Bollen G H, Mager W H, Jenneskens L W, Planta R J
Eur J Biochem. 1980 Mar;105(1):75-80. doi: 10.1111/j.1432-1033.1980.tb04475.x.
In order to identify and to study the ribosomal protein genes in yeast we have tried to purify the mRNA coding for ribosomal proteins. Poly(A)-containing RNA from the yeast Saccharomyces carlsbergensis was fractionated according to size using preparative sucrose gradient centrifugation. The various (size) fractions were translated in vitro in a wheat germ cell-free system. The products were analysed by sodium dodecylsulfate/polyacrylamide gradient gel electrophoresis as well as by acetic acid/urea gel electrophoresis. It was found that an mRNA fraction of about 9 S directs the synthesis in vitro of proteins that have properties characteristic of ribosomal proteins, i.e. they are both small and basic. The ribosomal nature of these proteins was further established by two-dimensional gel electrophoresis. This small-size mRNA fraction can be used as a probe for the identification of ribosomal protein genes in recombinant DNA molecules.

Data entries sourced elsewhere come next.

(** An access by the kernel: the address in physical memory.  After a page fault that
    is resolved the access is made again, otherwise the kernel panics. *)
Definition access (va : Z) (write : bool) : M (vm F) Z := λ m,
  match on_hw (translate va write) m with
  | Err Fault =>
      (let! present := on_hw (page_present va) in
       let! ok := page_fault init_page_dir ram_pages t (negb present) va kernel_esp in
       if (ok : bool) then on_hw (translate va write) else throw Panic) m
  | r => r
  end.
Definition user_load (va : Z) : M (sys F) Z :=
  on_vm (let! k := access va false in gets (λ m, memory (hw m) k)).
Definition user_store (va c : Z) : M (sys F) unit :=
  on_vm (let! k := access va true in write_kernel k [c]).

Fixpoint user_load_bytes (n : nat) (va : Z) : M (sys F) (list Z) :=
  match n with
  | O => ret []
  | S n => let! c := user_load va in let! l := user_load_bytes n (u32 (va + 1)) in ret (c :: l)
  end.
Fixpoint user_store_bytes (l : list Z) (va : Z) : M (sys F) unit :=
  match l with
  | [] => ret tt
  | c :: l => user_store va c;;! user_store_bytes l (u32 (va + 1))
  end.
(** The word at an address. *)
Definition user_load32 (va : Z) : M (sys F) Z := let! l := user_load_bytes 4 va in ret (unle32 l).
(** A path, of which the file system looks at [n] bytes at most. *)
Fixpoint user_string (n : nat) (va : Z) : M (sys F) (list Z) :=
  match n with
  | O => ret []
  | S n =>
      let! c := user_load va in
      if decide (c = 0) then ret [] else let! l := user_string n (u32 (va + 1)) in ret (c :: l)
  end.
Definition user_path (va : Z) : M (sys F) (list Z) := user_string (Z.to_nat (MAX_PATH_LEN + 1)) va.

(** syscall.c 43-55 user_address_valid *)
Definition user_address_valid (addr : Z) : M (sys F) bool :=
  if decide (addr = 0) then ret false
  else if negb (is_user_vaddr addr) then ret false
  else
    let! th := on_vm (get_thread t) in
    let! k := on_vm (on_hw (pagedir_get_page (t_pagedir th) addr)) in
    if decide (k ≠ 0) then ret true
    else
      let! page := on_vm (suppl_pt_lookup t addr) in
      if decide (page = 0) then
        let! esp := gets intr_stack in
        if stack_grow_needed addr esp then on_vm (suppl_table_alloc_user_page init_page_dir ram_pages t addr true)
        else ret false
      else ret false.

(** syscall.c 58-64 pointers_valid *)
Fixpoint pointers_valid (addr : Z) (count : nat) : M (sys F) bool :=
  match count with
  | O => ret true
  | S count =>
      let! ok := user_address_valid addr in
      if (ok : bool) then pointers_valid (u32 (addr + 1)) count else ret false
  end.

(** syscall.c 74-79 pointers_writable, the loop over pages *)
Fixpoint writable_loop (fuel : nat) (addr i count : Z) : M (sys F) bool :=
  match fuel with
  | O => throw OutOfFuel
  | S fuel =>
      if decide (i < count) then
        let! page := on_vm (suppl_pt_lookup t (u32 (addr + i))) in
        if decide (page = 0) then writable_loop fuel addr (u32 (i + PAGE_SIZE)) count
        else
          let! x := on_vm (get_page page) in
          if decide (mapping x = 0) then writable_loop fuel addr (u32 (i + PAGE_SIZE)) count
          else
            let! m := on_vm (get_fmap (mapping x)) in
            if negb (writable m) then ret false else writable_loop fuel addr (u32 (i + PAGE_SIZE)) count
      else ret true
  end.

(** syscall.c 68-81 pointers_writable *)
Definition pointers_writable (addr count : Z) : M (sys F) bool :=
  let count := if decide (count mod PAGE_SIZE ≠ 0) then u32 (count + (PAGE_SIZE - count mod PAGE_SIZE)) else count in
  writable_loop (S (S (Z.to_nat (count / PAGE_SIZE)))) addr 0 count.

(** syscall.c 86-90 string_valid, the loop; the user's addresses end somewhere *)
Fixpoint string_valid_loop (fuel : nat) (address : Z) : M (sys F) bool :=
  match fuel with
  | O => throw OutOfFuel
  | S fuel =>
      let! ok := user_address_valid address in
      if negb ok then ret false
      else
        let! c := user_load address in
        if decide (c = 0) then ret true else string_valid_loop fuel (u32 (address + 1))
  end.

(** syscall.c 85-91 string_valid *)
Definition string_valid (address : Z) : M (sys F) bool := string_valid_loop (S (Z.to_nat (PHYS_BASE - address))) address.

(** ** Descriptors *)

(** thread.c 672-675 thread_get_file *)
Definition thread_get_file (fd : Z) : M (sys F) (option nat) :=
  if decide (fd < 0 ∨ fd >= MAX_OPEN_FILES) then ret None
  else let! l := gets open_files in lift (or_fault (nthZ l fd)).

(** thread.c 679-682 thread_get_free_fd, the loop *)
Fixpoint free_fd_loop (n : nat) (l : list (option nat)) (i : Z) : outcome Z :=
  match n with
  | O => Ret (-1)
  | S n => let* x := or_fault (nthZ l i) in if decide (x = None) then Ret i else free_fd_loop n l (i + 1)
  end.
(** thread.c 677-684 thread_get_free_fd *)
Definition thread_get_free_fd : M (sys F) Z :=
  let! l := gets open_files in lift (free_fd_loop (Z.to_nat (MAX_OPEN_FILES - 2)) l 2).

Definition store_fd (fd : Z) (file : option nat) : M (sys F) unit :=
  let! l := gets open_files in
  let! l := lift (or_fault (setZ l fd file)) in
  modify (set_open_files l).

(** thread.c 686-694 thread_set_file *)
Definition thread_set_file (file : option nat) (fd : Z) : M (sys F) bool :=
  if decide (fd < 0 ∨ fd >= MAX_OPEN_FILES) then ret false
  else
    let! l := gets open_files in
    let! x := lift (or_fault (nthZ l fd)) in
    if decide (x ≠ None) then ret false
    else store_fd fd file;;! ret true.

(** thread.c 696-705 thread_set_file_force *)
Definition thread_set_file_force (file : option nat) (fd : Z) : M (sys F) bool :=
  if decide (fd < 0 ∨ fd >= MAX_OPEN_FILES) then ret false
  else
    let! l := gets open_files in
    let! x := lift (or_fault (nthZ l fd)) in
    (if decide (x ≠ None) then on_files (file_close x) else ret tt);;!
    store_fd fd file;;!
    ret true.

(** thread.c 709-715 thread_close_all_files, the loop *)
Fixpoint close_loop (n : nat) (i : Z) : M (sys F) unit :=
  match n with
  | O => ret tt
  | S n =>
      let! l := gets open_files in
      let! x := lift (or_fault (nthZ l i)) in
      (if decide (x ≠ None) then on_files (file_close x);;! store_fd i None else ret tt);;!
      close_loop n (i + 1)
  end.
(** thread.c 707-716 thread_close_all_files *)
Definition thread_close_all_files : M (sys F) unit := close_loop (Z.to_nat MAX_OPEN_FILES) 0.

(** ** The system calls *)

(** syscall.c 127-129 exec, where [exec_child] is what follows the check: the pid of the child, or -1 *)
Definition exec (cmd_line : Z) : P Z :=
  let! ok := string_valid cmd_line in
  if negb ok then exit (-1) else run (exec_child cmd_line).

(** syscall.c 181-183 wait *)
Definition wait (pid : Z) : P Z := run (process_wait pid).

(** syscall.c 191-198 create *)
Definition create (file initial_size : Z) : P bool :=
  let! ok := string_valid file in
  if negb ok then exit (-1)
  else run (let! path := user_path file in on_files (filesys_create path (s32 initial_size) false)).

(** syscall.c 206-213 remove *)
Definition remove (file : Z) : P bool :=
  let! ok := string_valid file in
  if negb ok then exit (-1)
  else run (let! path := user_path file in on_files (filesys_remove path)).

(** syscall.c 230-251 open *)
Definition open (file : Z) : P Z :=
  let! ok := string_valid file in
  if negb ok then exit (-1)
  else
    run (
      let! fd := thread_get_free_fd in
      if decide (0 ≤ fd) then
        let! path := user_path file in
        let! opened_file := on_files (filesys_open path) in
        if decide (opened_file ≠ None) then
          let! ok := thread_set_file opened_file fd in
          if (ok : bool) then ret fd
          else on_files (file_close opened_file);;! ret (-1)
        else ret (-1)
      else ret fd).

为了鉴定和研究酵母中的核糖体蛋白基因,我们尝试纯化编码核糖体蛋白的mRNA。使用制备型蔗糖梯度离心法,根据大小对来自卡尔酵母(Saccharomyces carlsbergensis)的含聚腺苷酸(Poly(A))RNA进行分级分离。将各个(大小)级分在小麦胚芽无细胞体系中进行体外翻译。通过十二烷基硫酸钠/聚丙烯酰胺梯度凝胶电泳以及乙酸/尿素凝胶电泳对产物进行分析。发现约9S的一个mRNA级分在体外指导合成具有核糖体蛋白特性的蛋白质,即它们既小又呈碱性。通过二维凝胶电泳进一步确定了这些蛋白质的核糖体性质。这个小尺寸的mRNA级分可用作探针,用于鉴定重组DNA分子中的核糖体蛋白基因。